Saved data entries
+===+
Lemma confirm_changes_turns fuel proceed (w : W) :
  ~ approves proceed ->
  result_of (confirm_changes fuel proceed w) = Ret tt ->
  exists rejected d s,
    trace_of (confirm_changes fuel proceed w)
    = flat_map (fun x => turn x.1 x.2) rejected ++ turn d s /\
    Forall (fun x => ~ approves x.2) rejected /\ approves s.
Proof.
  revert proceed w. induction fuel as [|fuel IH]; intros proceed w Hno;
    cbn [confirm_changes];
    (destruct (String.eqb (lower proceed) "y") eqn:Hy;
     [by apply lower_approves in Hy|]).
  - discriminate.
  - rewrite !bind_eq, perform_eq.
    destruct (handle Repo_diff w) as [[d|e|] w1]; cbn [fst snd]; run_simpl;
      try discriminate.
    rewrite ?bind_eq. run_simpl. rewrite ?bind_eq, perform_eq.
    destruct (handle (input "Are these changes ok? y/N ") w1) as [[s|e|] w2];
      cbn [fst snd]; run_simpl; try discriminate.
    destruct (String.eqb (lower s) "y") eqn:Hs.
    + apply lower_approves in Hs. intros _.
      exists [], d, s. split; [|by split].
      assert (E : confirm_changes fuel s w2 = ([], Ret tt, w2)).
      { apply lower_approves in Hs. destruct fuel; cbn [confirm_changes]; by rewrite Hs. }
      rewrite E. reflexivity.
    + assert (Hns : ~ approves s).
      { intros Ha. apply lower_approves in Ha. congruence. }
      intros Hr. destruct (IH s w2 Hns Hr) as (rejected & d' & s' & Et & Hrej & Hok).
      exists ((d, s) :: rejected), d', s'. split; [|split; [by constructor|done]].
      rewrite Et. reflexivity.
Qed.

(** X11. The diff-approval loop of [create_bump_commit] returns only on
    an answer [y] or [Y]: a run that returns consists of turns, each one
    fetching the diff, printing it and asking "Are these changes ok?";
    there is at least one turn, every answer but the last is something
    else than [y]/[Y], and the last one is [y] or [Y]. *)
Theorem confirm_changes_returns fuel (w : W) :
  result_of (confirm_changes fuel "" w) = Ret tt ->
  exists rejected d s,
    trace_of (confirm_changes fuel "" w)
    = flat_map (fun x => turn x.1 x.2) rejected ++ turn d s /\
    Forall (fun x => ~ approves x.2) rejected /\ approves s.
Proof. apply confirm_changes_turns. by intros [?|?]. Qed.

Lemma approval_bind_quiet {A B} (m : M W A) (f : A -> M W B) :
  triple Itrue (fun e => is_publish e = false) m any ->
  (forall a w, needs_approval (f a w)) ->
  forall w, needs_approval (bind m f w).
Proof.
  intros Hm Hf w e. destruct (Hm w Logic.I) as (_ & Hq & _).
  rewrite Forall_forall in Hq.
  destruct (bind_trace_cases m f w) as [(a & _ & ->)| ->]; intros Hin Hp.
  - apply in_app_iff in Hin as [Hin|Hin].
    + specialize (Hq e (proj2 (list_elem_of_In _ _) Hin)). congruence.
    + destruct (Hf a _ e Hin Hp) as (s & Hs & Ha).
      exists s. split; [|done]. apply in_app_iff. by right.
  - specialize (Hq e (proj2 (list_elem_of_In _ _) Hin)). congruence.
Qed.

Lemma approval_after {A B} (m : M W A) (f : A -> M W B) :
  triple Itrue (fun e => is_publish e = false) m any ->
  (forall w a, result_of (m w) = Ret a ->
     exists s, In (EvCall (input changes_ok_prompt) (Ret s)) (trace_of (m w)) /\
               approves s) ->
  forall w, needs_approval (bind m f w).
Proof.
  intros Hm Hok w e. destruct (Hm w Logic.I) as (_ & Hq & _).
  rewrite Forall_forall in Hq.
  destruct (bind_trace_cases m f w) as [(a & Hr & ->)| ->]; intros Hin Hp.
  - destruct (Hok w a Hr) as (s & Hs & Ha).
    exists s. split; [|done]. apply in_app_iff. by left.
  - specialize (Hq e (proj2 (list_elem_of_In _ _) Hin)). congruence.
Qed.

Lemma fp_confirm_no_publish c :
  fp_confirm_changes c = true -> call_ok (W:=W) Itrue (fun e => is_publish e = false) c.
Proof. revert c. solve_call_ok. Qed.

(** X12. [create_bump_commit] commits, pushes and provisions the
    artifact repository only with the operator's approval: a run in
    which one of these calls is made has an answer [y] or [Y] to "Are
    these changes ok?". *)
Theorem create_bump_commit_needs_approval fuel br user (w : W) :
  needs_approval (create_bump_commit BINTRAY_ORG fuel br user w).
Proof.
  revert w. unfold create_bump_commit.
  do 5 (apply approval_bind_quiet; [walk_with fail|intros ?]).
  apply approval_after.
  - apply confirm_changes_triple; [solve_local|apply fp_confirm_no_publish].
  - intros w [] Hr.
    destruct (confirm_changes_returns fuel w Hr) as (rejected & d & s & -> & _ & Hs).
    exists s. split; [|done]. apply in_app_iff. right. cbn. auto.
Qed.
+===+
#### Work task
Lines above with "split": state how many, nothing more.

#### Solution
5